RIVER
SÉRIE BRITANNIQUE D’ABI MORGAN (2015) Avec Stellan Skarsgård, Nicola Walker, Lesley Manville, Eddie Marsan. Six épisodes de 60 minutes. DISPONIBLE SUR POLAR+ ET MYCANAL
Une série policière qui vous amène à écouter en boucle, avec un sourire niais, « I love to love (but my baby just loves to dance) », irrésistible tube des années 1970, n’est pas une série policière comme les autres. A vrai dire, « River » se donne même pour mission de dérégler le genre avec méthode sur les pas de son héros, l’inspecteur John River, lui-même pas tout à fait d’équerre… Celui-ci passe en effet beaucoup de temps à converser avec les morts, et en particulier avec sa coéquipière, Stevie, tuée sous ses yeux.

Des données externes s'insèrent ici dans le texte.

Lemma wp_mic_energies n i rate x filter :
  samples16 x -> filt_ok filter ->
  ((if (rate =? 16000)%Z then 32 else 16) * (i + n) <= length x)%nat ->
  wp (mic_energies n i rate x filter)
     (fun '(es, f') => Forall level_range es /\ length es = n /\ filt_ok f').
Proof.
  intros Hx. revert i filter. induction n as [|n IH]; intros i filter Hf Hl.
  { cbn. by split_and!; [constructor|..]. }
  cbn [mic_energies]. wp_step.
  apply (wp_mono _ (fun '(t, f') =>
    samples16 t /\ (16 <= length t)%nat /\ filt_ok f')).
  { destruct (rate =? 16000).
    - eapply wp_mono.
      { apply wp_DownsampleBy2; [by apply Forall_drop| |done].
        rewrite length_drop. change (2 * (32 / 2))%nat with 32%nat. lia. }
      intros [out f'] (H1 & H2 & H3). split_and!; [done| |done]. by rewrite H3.
    - wp_step. apply wp_take_exact; [rewrite length_drop; lia|]. wp_step.
      split_and!; [|rewrite length_take, length_drop; lia|done].
      by apply Forall_take, Forall_drop. }
  intros [t f'] (H1 & H2 & H3).
  wp_step. eapply wp_mono; [by apply wp_block_energy|]. intros e He.
  wp_step. eapply wp_mono; [apply IH; [done|lia]|].
  intros [es f2] (G1 & G2 & G3). wp_step. cbn. split_and!; auto.
Qed.

(** ** Slowly varying digital gain *)

Lemma wp_mic_sample g x : 0 <= g <= 12953 -> i16 x -> wp (mic_sample g x) i16.
Proof.
  intros Hg Hx. unfold mic_sample, i16 in *.
  wp_step. apply wp_mul32; [unfold i32; nia|].
  case_if; [wp_step; lia|]. case_if; [wp_step; lia|]. wp_step.
  apply to_i16_range.
Qed.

Sur le papier, on aurait pu craindre un remake de « Sixième Sens », un ultime gadget pour réveiller la figure usée du flic brisé. En réalité, on embarque pour une épopée au pays du deuil doublée d’une romance sans complexes et piquetée de superbes répliques. La faute à Abi Morgan, l’une des créatrices britanniques les plus stimulantes de ces dernières années, qui a à son actif les scénarios de « Shame » et de « la Dame de fer », la série « The Hour » ou, récemment, « The Split ». Pour « River » (déjà diffusée en 2018 sur Arte), elle a réuni une troupe exceptionnelle : dans le rôletitre, le Suédois Stellan Skarsgård impose son émouvante carcasse face à la très charismatique Nicola Walker, dans celui de Stevie. On croise même Eddie Marsan dans le rôle d’un fantôme particulièrement coriace et Lesley Manville dans celui de la cheffe des inspecteurs – chacune de ses apparitions est une réjouissance, jusqu’à l’inoubliable scène, où l’on croit entendre la voix de la scénariste elle-même, dans cette salve exaspérée contre River qui l’enjoint à « avoir des couilles » : « Trentetrois ans que vous ne me parlez tous que de ça – vos « couilles » ! – Mais je suis arrivée au sommet sans roupettes. »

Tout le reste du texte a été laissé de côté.